Nothing you can see in this picture looks grandiose or elegant at all. What you see are milk crates, black drop cloths slung over a lion’s cage, dirt floors, and minimal equipment, all filmed on an old back lot in Los Angeles with one camera man and his assistant. This photo is a true reminder that the things that look big, grandiose, and get our attention are created by small steps of creativity, passion, and risk.
The point is, when God called you to whatever it is that is stirring on the inside of you, He intended that you and He would make it a reality together.
What this should tell you is that you are not waiting on a “thus sayith God” or a sovereign act of God for something to happen. No—in fact heaven is waiting on you to pull the thread. In a podcast just released this month called “How To Get Things Moving” we talk about ways of pulling the thread to get vision in motion. I invite you to listen here.
Wherever you are at right now, know there is more. Where you are at in the journey is only temporary, but what God is bringing about in and through your life is permanent!
Take the step. Pull the thread.
Excellent. Interestingly recently I wore a warm sweater to church (yes, believe it or not in sunny California). It is a beautiful sweater. There was a loose thread at the hem of the sleeve. My husband, bless his heart said “hold it tight at this end and I’ll snap it off at the other end.” I noticed the thread was still visible. Then it began. I accidentally pulled and this thing unraveled on it’s own with the slightest movement. Within seconds a once long sleeve had now become shorter than a quarter sleeve length above my elbow and climbing. At first we were shocked having no jacket either of us to cover it. I held it through out the sermon.

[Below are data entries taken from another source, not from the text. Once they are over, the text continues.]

(** * Normal sampling algorithms: a shallow embedding of the notebook

    The notebook "Comparsion of Normal Sampling Algorithms" times four
    generators of standard-normal variates (Box-Mueller, Acceptance-Rejection
    with a Laplace proposal, Bray-Marsaglia polar, Beasley-Springer-Moro
    inverse CDF) and ranks the elapsed times.

    The code cells are embedded once, over an interface [Arith] of the
    arithmetic they use, and read at two instances:
    - [binary64]: Python's floats (IEEE 754 double precision, round to nearest
      even) through Rocq's primitive floats, with the C library functions
      (log, exp, cos, sin, pow) left as a parameter [libm];
    - [exact]: the same formulas in exact real arithmetic.

    What the cells decide (which draws a loop takes, when it restarts, what
    it raises, how many passes it makes) is proved once for every
    arithmetic. Questions of exact equality of outputs and of the loop bound
    [int(N / 2)] are settled in binary64, where rounding shows; the
    properties that rest on the mathematics of [ln], [exp] and the
    polynomials are proved in exact arithmetic.

    The uniform source and the timer are replayed from recorded traces: a
    [world] holds the values still to be returned by [np.random.uniform] and
    by [time.time]. Where a property depends on which floats the source
    can return, they are the multiples [k / 2^53] of [uniform53]. *)

From Stdlib Require Import ZArith Reals Lra Lia List Bool String.
From Stdlib Require Import Floats Permutation Sorted.
From Stdlib Require Uint63.
Import ListNotations.

Set Implicit Arguments.

(** ** Outcomes of a cell *)

(** The Python exceptions the arithmetic of the notebook can raise. *)
Inductive exn : Type :=
| ValueError          (* math domain error: math.log, math.sqrt *)
| ZeroDivisionError   (* float division by zero *)
| OverflowError.      (* int / int too large for a float *)

(** A run either finishes, raises, or asks the replayed trace for a value it
    does not hold ([Starved]: the trace was too short for the run). *)
Inductive outcome (A : Type) : Type :=
| Done (a : A)
| Raised (e : exn)
| Starved.

Arguments Done {A} a.
Arguments Raised {A} e.
Arguments Starved {A}.

Definition outcome_map {A B : Type} (f : A -> B) (o : outcome A) : outcome B :=
  match o with
  | Done a => Done (f a)
  | Raised e => Raised e
  | Starved => Starved
  end.
(** ** The program: class [CachingProxy] *)

(** The [origin] argument: its text and what [new URL(origin).host]
    evaluates to, [None] when the constructor throws. *)
Record origin_url : Type := { href : jsstring; host : option jsstring }.

(** [new URL(origin).host] *)
Definition URL_host (origin : origin_url) : M jsstring :=
  match host origin with
  | Some h => ret h
  | None => throw (TypeError (js "Invalid URL"))
  end.

(** The value an [if (x)] lets through. *)
Definition truthy_value (x : option json) : option json :=
  match x with
  | Some v => if truthy v then Some v else None
  | None => None
  end.

(** [JSON.stringify] leaves out a property whose value is [undefined]. *)
Fixpoint defined_props (o : list (jsstring * option json))
  : list (jsstring * json) :=
  match o with
  | [] => []
  | (k, Some x) :: o' => (k, x) :: defined_props o'
  | (_, None) :: o' => defined_props o'
  end.

Module CachingProxy.

(** [constructor()]: the store is created with a fixed [stdTTL]. *)
Definition constructor (d : Fs.node) (now : N) : state :=
  {| cache := NodeCache.create 3600;
     disk := d;
     clock := now;
     res := Express.fresh;
     trace := [] |}.

Definition generateCacheKey (req : Express.request) : jsstring :=
  let keyData :=
    JObj [(js "method", JStr (Express.method req));
          (js "url", JStr (Express.url req));
          (js "headers", JObj (Express.headers req))] in
  Crypto.md5_hex (JSON.stringify keyData).

(** [this.cache.keys().reduce((acc, key) => { acc[key] =
    this.cache.get(key); return acc; }, acc)] *)
Fixpoint reduce_keys (keys : list jsstring)
    (acc : list (jsstring * option json))
  : M (list (jsstring * option json)) :=
  match keys with
  | [] => ret acc
  | key :: keys' =>
      x <- cache_get key;;
      reduce_keys keys' (Obj.set key x acc)
  end.

Definition saveCache : M unit :=
  ks <- cache_keys;;
  cacheData <- reduce_keys ks [];;
  fs_writeFileSync (JSON.stringify (JObj (defined_props cacheData))).
(** * PyDSD: [DropSizeDistribution] (pydisdrometer/DropSizeDistribution.py)

    A shallow embedding of the class [DropSizeDistribution] and of the
    numpy operations its methods call, followed by the properties of the
    rain-rate estimator, the moment calculator and the relationship fitter.

    Conventions of the embedding.
    - A numpy [float64] array is a [list R]: arithmetic is the exact
      arithmetic of the reals, [np.pi] is [PI], [np.exp] is [exp].
    - A two-dimensional array is the list of its rows.
    - A Python call either returns a value or raises: [result].  The one
      method that prints is in [Py], which also carries the printed lines.
    - An attribute that the code compares with [None] is an [option].
    - The regression routines ([expfit], scipy's [curve_fit]) are
      collaborators: the fitter is parameterised by them.  So is pytmatrix
      for the scattering side: [calc_radar_parameters] takes a [Pytmatrix],
      and its outcome can also be a [KeyError] ([outcome]). *)

From Stdlib Require Import Reals Lra Lia String Bool Arith.
From Stdlib Require Import List.
Import ListNotations.

Open Scope R_scope.

(** ** Outcomes of a Python call *)

(** The exceptions the modelled operations raise; [RuntimeError] is what a
    regression that does not converge raises. *)

Inductive exn : Type :=
| AttributeError
| IndexError
| TypeError
| ValueError
| RuntimeError.

Inductive result (A : Type) : Type :=
| Ok (a : A)
| Raise (e : exn).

Occasionally we’d look at each and smile. want ing to laugh. In relation to your writing, it brought to mind, that in that moment I began, to see myself as Lucille Ball; she pulled a dress thread and the dress unraveled to her waist. Ha! Ha! Ironically, that thought left quickly, and I focused and suddenly I began to see what the possibilities there were to save the sweater and began too see the alternatives, and designs immediately popped up. Pulling a thread can prove beneficial…Wow! Thank you for the reminder. If you ever pull a thread in church, while your Pastor preaching, I hope you’ll smile. 🤗 God Bless!